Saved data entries
(** The pairs of path and method that have a case in the switch of [Router]. *)
Definition routes : list (string * string) :=
  [ (lambda.RootPath, http.MethodGet);
    (lambda.HealthPath, http.MethodGet);
    (lambda.UsersPath, http.MethodPost);
    (lambda.UsersIDPath, http.MethodGet);
    (lambda.UsersPath, http.MethodGet);
    (lambda.UsersIDPath, http.MethodPut);
    (lambda.UsersIDPath, http.MethodDelete) ].

(** The response [ErrorResponse code msg] builds when the encoder accepts the
    error object: its body is whatever the encoder wrote. *)
Definition error_response `{!JSON} (code : Z) (msg : string) : APIGatewayProxyResponse :=
  mkResponse code (Some {[ "Content-Type" := "application/json" ]}) None
             (jsonMarshal (PStringMap {[ "error" := msg ]})).1 false.

(** The response [APIResponse code (Some p)] builds when the encoder accepts
    [p]. *)
Definition api_response `{!JSON} (code : Z) (p : Payload) : APIGatewayProxyResponse :=
  mkResponse code (Some {[ "Content-Type" := "application/json" ]}) (Some ∅)
             (jsonMarshal p).1 false.

Definition getUser (id : string) : APIGatewayProxyRequest :=
  mkRequest lambda.UsersIDPath http.MethodGet ∅ ∅ {[ "id" := id ]} "".

(** A DynamoDB client over a table that maps ids to users: an item holds the
    user under the attribute [user], and a key holds the id in the [ID] field
    of a user. *)
Definition tableAPI : DynamoDBAPI (gmap string User) User := {|
  AttrS := λ id, mkUser id "" "" 0;
  PutItem := λ _ item db,
    match item !! "user" with
    | Some u => (None, <[ID u := u]> db)
    | None => (Some "ValidationException", db)
    end;
  GetItem := λ _ key db,
    match key !! "ID" with
    | Some k => (((λ u, {[ "user" := u ]}) <$> db !! ID k, None), db)
    | None => ((None, Some "ValidationException"), db)
    end;
  Scan := λ _ db, (((λ u, {[ "user" := u ]}) <$> (map_to_list db).*2, None), db);
  DeleteItem := λ _ key db,
    match key !! "ID" with
    | Some k => (None, delete (ID k) db)
    | None => (Some "ValidationException", db)
    end;
  MarshalMap := λ u, ({[ "user" := u ]}, None);
  UnmarshalMap := λ item,
    match item !! "user" with
    | Some u => (u, None)
    | None => (zeroUser, Some "missing attribute")
    end;
  UnmarshalListOfMaps := λ items, (omap (λ item, item !! "user") items, None)
|}.

(** A DynamoDB client whose every call fails. *)
Definition failingAPI : DynamoDBAPI unit unit := {|
  AttrS := λ _, tt;
  PutItem := λ _ _ db, (Some "RequestError: send request failed", db);
  GetItem := λ _ _ db, ((None, Some "RequestError: send request failed"), db);
  Scan := λ _ db, (([], Some "RequestError: send request failed"), db);
  DeleteItem := λ _ _ db, (Some "RequestError: send request failed", db);
  MarshalMap := λ _, (∅, None);
  UnmarshalMap := λ _, (zeroUser, None);
  UnmarshalListOfMaps := λ _, ([], None)
|}.
Lemma main_unresolved (args : Namespace) (e : exn) (w : World) :
  resolve_selection (include args) = Raise e -> main args w = (w, Raise e).
Proof. intros Hres. unfold main. by rewrite lift_bind, Hres. Qed.

(** A run that lists. *)
Lemma main_lists (args : Namespace) (chosen : list SpaceServer) (w : World) :
  list_only args = true ->
  resolve_selection (include args) = Ok chosen ->
  main args w
  = (with_stdout (stdout w +:+ summary_text chosen) w, Ok 0%Z).
Proof.
  intros Hlist Hres. rewrite (main_resolved _ _ _ Hres), Hlist.
  change ((print_human_summary chosen;; mret 0%Z) w)
    with (match print_human_summary chosen w with
          | (w', Ok _) => (w', Ok 0%Z)
          | (w', Raise e) => (w', Raise e)
          end).
  by rewrite print_human_summary_text by by eapply resolved_entries_ascii.
Qed.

Your objective. Reproduce every line above without error.

Solution for this problem.
(** The pairs of path and method that have a case in the switch of [Router]. *)
Definition routes : list (string * string) :=
  [ (lambda.RootPath, http.MethodGet);
    (lambda.HealthPath, http.MethodGet);
    (lambda.UsersPath, http.MethodPost);
    (lambda.UsersIDPath, http.MethodGet);
    (lambda.UsersPath, http.MethodGet);
    (lambda.UsersIDPath, http.MethodPut);
    (lambda.UsersIDPath, http.MethodDelete) ].

(** The response [ErrorResponse code msg] builds when the encoder accepts the
    error object: its body is whatever the encoder wrote. *)
Definition error_response `{!JSON} (code : Z) (msg : string) : APIGatewayProxyResponse :=
  mkResponse code (Some {[ "Content-Type" := "application/json" ]}) None
             (jsonMarshal (PStringMap {[ "error" := msg ]})).1 false.

(** The response [APIResponse code (Some p)] builds when the encoder accepts
    [p]. *)
Definition api_response `{!JSON} (code : Z) (p : Payload) : APIGatewayProxyResponse :=
  mkResponse code (Some {[ "Content-Type" := "application/json" ]}) (Some ∅)
             (jsonMarshal p).1 false.

Definition getUser (id : string) : APIGatewayProxyRequest :=
  mkRequest lambda.UsersIDPath http.MethodGet ∅ ∅ {[ "id" := id ]} "".

(** A DynamoDB client over a table that maps ids to users: an item holds the
    user under the attribute [user], and a key holds the id in the [ID] field
    of a user. *)
Definition tableAPI : DynamoDBAPI (gmap string User) User := {|
  AttrS := λ id, mkUser id "" "" 0;
  PutItem := λ _ item db,
    match item !! "user" with
    | Some u => (None, <[ID u := u]> db)
    | None => (Some "ValidationException", db)
    end;
  GetItem := λ _ key db,
    match key !! "ID" with
    | Some k => (((λ u, {[ "user" := u ]}) <$> db !! ID k, None), db)
    | None => ((None, Some "ValidationException"), db)
    end;
  Scan := λ _ db, (((λ u, {[ "user" := u ]}) <$> (map_to_list db).*2, None), db);
  DeleteItem := λ _ key db,
    match key !! "ID" with
    | Some k => (None, delete (ID k) db)
    | None => (Some "ValidationException", db)
    end;
  MarshalMap := λ u, ({[ "user" := u ]}, None);
  UnmarshalMap := λ item,
    match item !! "user" with
    | Some u => (u, None)
    | None => (zeroUser, Some "missing attribute")
    end;
  UnmarshalListOfMaps := λ items, (omap (λ item, item !! "user") items, None)
|}.

(** A DynamoDB client whose every call fails. *)
Definition failingAPI : DynamoDBAPI unit unit := {|
  AttrS := λ _, tt;
  PutItem := λ _ _ db, (Some "RequestError: send request failed", db);
  GetItem := λ _ _ db, ((None, Some "RequestError: send request failed"), db);
  Scan := λ _ db, (([], Some "RequestError: send request failed"), db);
  DeleteItem := λ _ _ db, (Some "RequestError: send request failed", db);
  MarshalMap := λ _, (∅, None);
  UnmarshalMap := λ _, (zeroUser, None);
  UnmarshalListOfMaps := λ _, ([], None)
|}.
Lemma main_unresolved (args : Namespace) (e : exn) (w : World) :
  resolve_selection (include args) = Raise e -> main args w = (w, Raise e).
Proof. intros Hres. unfold main. by rewrite lift_bind, Hres. Qed.

(** A run that lists. *)
Lemma main_lists (args : Namespace) (chosen : list SpaceServer) (w : World) :
  list_only args = true ->
  resolve_selection (include args) = Ok chosen ->
  main args w
  = (with_stdout (stdout w +:+ summary_text chosen) w, Ok 0%Z).
Proof.
  intros Hlist Hres. rewrite (main_resolved _ _ _ Hres), Hlist.
  change ((print_human_summary chosen;; mret 0%Z) w)
    with (match print_human_summary chosen w with
          | (w', Ok _) => (w', Ok 0%Z)
          | (w', Raise e) => (w', Raise e)
          end).
  by rewrite print_human_summary_text by by eapply resolved_entries_ascii.
Qed.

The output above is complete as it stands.